It really looks to me that they have a bug there and that it 's most likely a regression in 15.1. I guess I’ll leave it for the bugzilla and for someone from openSuse to pick it up. Thank you for your help!

I updated to Leap 15.1 yesterday and am having the same issue using UltraVNC viewer. As yet I’ve not done any diagnostics as I don’t use this very much. However I did have a couple of secondary issues as a result of a hang. One was that, having logged in as root, when I tried to log in as root again the login was accepted but instead of starting the session it simply came back to the login again. The second was that a number of processes were left around, one of which was Firefox, and that started using a lot of CPU (because it had nowhere to output data?) and that caused the rtkit-daemon to complain about the canary thread needing fixing.

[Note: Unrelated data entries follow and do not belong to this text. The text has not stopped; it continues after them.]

Definition on_seal_rows (m : rb_seal_entry * list RNetRbFrame) : P unit :=
  let '(e, rows) := m in
  if se_row_count e =? 0 then ret tt else
  do d <- drv id;
  let rows := map (host_sanitize_row (se_slot e)) rows in
  if idle d || negb (se_epoch_id e =? co_epoch_id (corr d)) then
    when (rb_epoch_is_early d (se_epoch_id e))
      (upd (rb_early_seal_hold (mkChunk (se_epoch_id e) (se_mismatch_tick e) (se_target_tick e)
                                  (se_row_begin e) (se_slot e) rows)))
  else
    do _ <- core_apply (se_epoch_id e) (se_mismatch_tick e) (se_target_tick e) (se_slot e) (se_row_begin e) rows;
    do from <- last_from;
    upd (fun d => on_ep (fun e => set_ep_answered_mask (Z.lor (ep_answered_mask e) (rb_from_bit d from)) e) d).

Definition on_baseline (m : rb_base_entry) : P unit :=
  do from <- last_from;
  rb_on_peer_baseline from (ba_epoch_id m) (ba_load_tick m)
    (mkParts (ba_digest_master m) [ba_digest_a m; ba_digest_b m; ba_digest_c m]).

Definition on_post (m : rb_post_entry) : P unit :=
  do from <- last_from;
  rb_on_peer_post from (po_epoch_id m) (po_target_tick m) (po_digest_master m).

Definition on_peer_frame_commit (m : Z * Z) : P unit :=
  do from <- last_from;
  do d <- drv id;
  let b := rb_from_bit d from in
  when (nz b) (upd (on_hc (rb_bit_slot b) (fun h => rnet_hc_note_peer h (fst m) (snd m)))).

(** A queue is drained in at most one round per entry, and one to see it
    empty. *)
Definition RB_DRAIN_ROUNDS : nat := 33.
Definition RB_FC_ROUNDS : nat := 257.

(** The answer: every loop ended within its rounds. *)
Definition rb_drain_wire : P bool :=
  do ok <- has_session;
  if negb ok then ret true else
  do b1 <- drain RB_DRAIN_ROUNDS (sess None rnet_session_take_rb_sync) on_sync;
  do b2 <- drain RB_DRAIN_ROUNDS (sess None rnet_session_take_rb_seal_rows) on_seal_rows;
  do b3 <- drain RB_DRAIN_ROUNDS (sess None rnet_session_take_rb_baseline) on_baseline;
  do b4 <- drain RB_DRAIN_ROUNDS (sess None rnet_session_take_rb_post) on_post;
  do b5 <- drain RB_DRAIN_ROUNDS (sess None rnet_session_take_rb_resolved)
             (fun m => coreu (fun rb => rnet_rb_set_peer_convergence rb (re_through m)));
  do b6 <- drain RB_FC_ROUNDS (sess None rnet_session_take_rb_frame_commit) on_peer_frame_commit;
  ret (b1 && b2 && b3 && b4 && b5 && b6).

(** ** The episode pump *)

Definition rb_stage_expired : P bool :=
  do now <- rb_now;
  do d <- drv id;
  ret (kn_seal_timeout_ms (d_knobs d) <? u32 (now - ep_stage_entered_ms (d_ep d))).

Definition resend_every (d : RNetRbDriver) : Z :=
  if RB_POST_RESEND_MIN_MS <? cc_rtt_ema_ms (d_count d) then cc_rtt_ema_ms (d_count d) else RB_POST_RESEND_MIN_MS.

Definition rb_begin_resend : P unit :=
  do now <- rb_now;
  do d <- drv id;
  let expect := rb_expect_mask d in let c := corr d in
  if bool_decide (rb_session d = None) || negb (ep_initiator (d_ep d)) ||
     (Z.land (ep_answered_mask (d_ep d)) expect =? expect) ||
     (u32 (now - ep_begin_resend_ms (d_ep d)) <? resend_every d) then ret tt else
  do _ <- send_sync (co_epoch_id c) (co_mismatch_tick c) (co_load_tick c) (co_target_tick c)
            (slot_u8 (co_slot c)) RNET_RB_SYNC_OP_BEGIN
            (if nz (Z.land (co_flags c) RNET_RB_CORR_LIGHT_TIP) then RNET_RB_SYNC_FLAG_LIGHT_TIP else 0);
  upd (fun d => on_count (fun k => set_cc_n_begin_resent (u32 (cc_n_begin_resent k + 1)) k)
    (on_ep (set_ep_begin_resend_ms now) d)).

Definition rb_post_resend : P unit :=
  do now <- rb_now;
  do d <- drv id;
  let c := corr d in
  if bool_decide (rb_session d = None) || (u32 (now - ep_post_resend_ms (d_ep d)) <? resend_every d)
  then ret tt else
  do _ <- sess false (rnet_session_send_rb_post (co_epoch_id c) (co_target_tick c)
                        (ep_local_post_digest (d_ep d)) 0 1);
  upd (fun d => on_count (fun k => set_cc_n_post_resent (u32 (cc_n_post_resent k + 1)) k)
    (on_ep (set_ep_post_resend_ms now) d)).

Could the power settings have been changed, could your machine going to sleep
Maybe start looking for anything that could interrupt the session for instance the lock screen

TSU

I had a similar problem with vncmanager so I went back to the old x11vnc - works fine with UltraVNC to autoscale.
Here is my script - you have to start it on the server to work.
I log everything to x11vnc.log and keep an old one just in case.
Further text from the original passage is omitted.